(** C37: repairing ends: an iteration that goes on either waits for a message's turn or
    has recorded a report with progress, a higher stage or fewer blockers at the same stage, or
    one of two without; and there is no infinite sequence of those. *)
Theorem repair_cycles_end :
  well_founded (λ p' p : archivePreparation, cycle p p') ∧
  ∀ o l l', agrees l → counted (loc_p l) → iteration rt ac workspace message others o l = (l', Ok true) →
    ap_MessageID (loc_p l) ≠ "" ∧ still l l' ∨ cycled l l'.
Proof.
  split.
  - eapply wf_incl; [|apply (wf_inverse_image _ _ lexicographic distance lexicographic_wf)].
    intros p' p. apply cycle_decreases.
  - intros o l l' Ha Hn Hi. pose proof (iteration_spec o l Ha) as [_ H]. rewrite Hi in H. by apply H.
Qed.
End Agrees.

(** ** A replaced attempt *)

Section Replaced.
Context {CW : CodexWeb} {W : Type} (rt : LifeRuntime W) (ac : ArchiveClient W) (message : error → string).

-*-*-

Within the listing above, copy each line that has the string "apply".

  - eapply wf_incl; [|apply (wf_inverse_image _ _ lexicographic distance lexicographic_wf)].
    intros p' p. apply cycle_decreases.
  - intros o l l' Ha Hn Hi. pose proof (iteration_spec o l Ha) as [_ H]. rewrite Hi in H. by apply H.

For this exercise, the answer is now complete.